You probably want to take advantage of the data integrity checking offered by Btrfs. Btrfs calculates checksums for all data written to disk. These checksums are used to verify the data hasn’t been unduly altered. While data is verified every time it is read, what about the data that isn’t read often? How long may bit rot go unnoticed in that case? That’s the crux of this blog post which will explain how to best preserve your data on Btrfs and detect corruption early.

Scrub

To scrub you filesystem is to have all the data read from disk and validated against the stored checksums. This detects corrupt data. When coupled with redundancy such as a raid configuration, self-healing fully restores the damaged data on the disk. If you don’t use redundancy, then the scrub will alert you to the corruption so that you can restore the data manually from backups. Both Btrfs and ZFS handle scrubs in this manner.

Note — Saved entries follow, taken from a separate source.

(** *** The jitted loop and the entry point *)

Lemma jit_calc_positions_fail (c_table : list (Z * Z * Z))
    (zmat_values : list (F * F * F)) (i : nat) (placed : list vec) :
  (i < List.length c_table)%nat ->
  List.length placed = i ->
  placed_before c_table zmat_values placed i ->
  fst (placement_at c_table zmat_values placed i) = ERR_CODE_InvalidReference ->
  _jit_calc_positions c_table zmat_values
  = (ERR_CODE_InvalidReference, i,
     array_at (List.length c_table) placed i).
Proof.
  intros Hi Hlen Hb Hs. unfold _jit_calc_positions.
  replace (List.length c_table) with (i + S (List.length c_table - S i))%nat
    at 1 by lia.
  rewrite seq_app. cbn [seq Nat.add].
  rewrite <- (array_at_0 _ placed).
  rewrite calc_positions_loop_follows;
    [| lia | lia | intros j Hj; apply Hb; lia].
  cbn [calc_positions_loop Nat.add]. unfold placement_at in Hs.
  destruct (_jit_calc_single_position _ zmat_values i) as [err pos].
  cbn in Hs. subst err. reflexivity.
Qed.

Lemma jit_calc_positions_ok (c_table : list (Z * Z * Z))
    (zmat_values : list (F * F * F)) (placed : list vec) :
  List.length placed = List.length c_table ->
  placed_before c_table zmat_values placed (List.length c_table) ->
  _jit_calc_positions c_table zmat_values
  = (ERR_CODE_OK, (List.length c_table - 1)%nat, placed).
Proof.
  intros Hlen Hb. unfold _jit_calc_positions.
  rewrite <- (array_at_0 _ placed).
  rewrite <- (app_nil_r (seq 0 _)).
  rewrite calc_positions_loop_follows;
    [| lia | lia | intros j Hj; apply Hb; lia].
  cbn [calc_positions_loop Nat.add].
  f_equal; [f_equal; destruct (List.length c_table); lia |].
  unfold array_at.
  rewrite <- Hlen, firstn_all, skipn_all2 by (rewrite np_empty_length; lia).
  apply app_nil_r.
Qed.

Lemma get_cartesian_fail (self : Zmat) (i : nat) (k : Z) (r : zrow)
    (placed : list vec) :
  NoDup (index (_frame self)) ->
  nth_error (_frame self) i = Some (k, r) ->
  List.length placed = i ->
  placed_before (jit_c_table self) (jit_zmat_values self) placed i ->
  fst (placement_at (jit_c_table self) (jit_zmat_values self) placed i)
  = ERR_CODE_InvalidReference ->
  get_cartesian self
  = Raise (InvalidReference
             {| exc_index := k; exc_b := b r; exc_a := a r; exc_d := d r;
                already_built_cartesian := cartesian_of self placed |}).
Proof.
  intros Hnd Hnth Hlen Hb Hs. unfold get_cartesian.
  fold (jit_c_table self) (jit_zmat_values self).
  assert (Hi : (i < List.length (_frame self))%nat)
    by (apply nth_error_Some; congruence).
  rewrite (jit_calc_positions_fail _ _ i placed); auto;
    [| rewrite jit_c_table_length; exact Hi].
  rewrite (index_nth _ _ _ _ Hnth), (loc_nth _ _ _ _ Hnd Hnth).
  rewrite (create_cartesian_placed self placed); auto.
  unfold array_at. rewrite firstn_app, firstn_firstn, Nat.min_id.
  rewrite length_firstn, Hlen, Nat.min_id, Nat.sub_diag. cbn.
  rewrite app_nil_r. apply firstn_all2. lia.
Qed.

To scrub a Btrfs filesystem use btrfs-scrub(8), and in case your interested, the equivalent ZFS command is zpool-scrub(8). Both of them also offer ways to cancel, pause, resume, and monitor scrubs. Btrfs scrubs entire filesystems at a time which is provided by a device or just any directory’s path on the target filesystem. I’m not exactly sure why it takes a directory path to anywhere on the filesystem since that seems a bit arbitrary. You should probably use either a mount point or device path to make the intended target clear.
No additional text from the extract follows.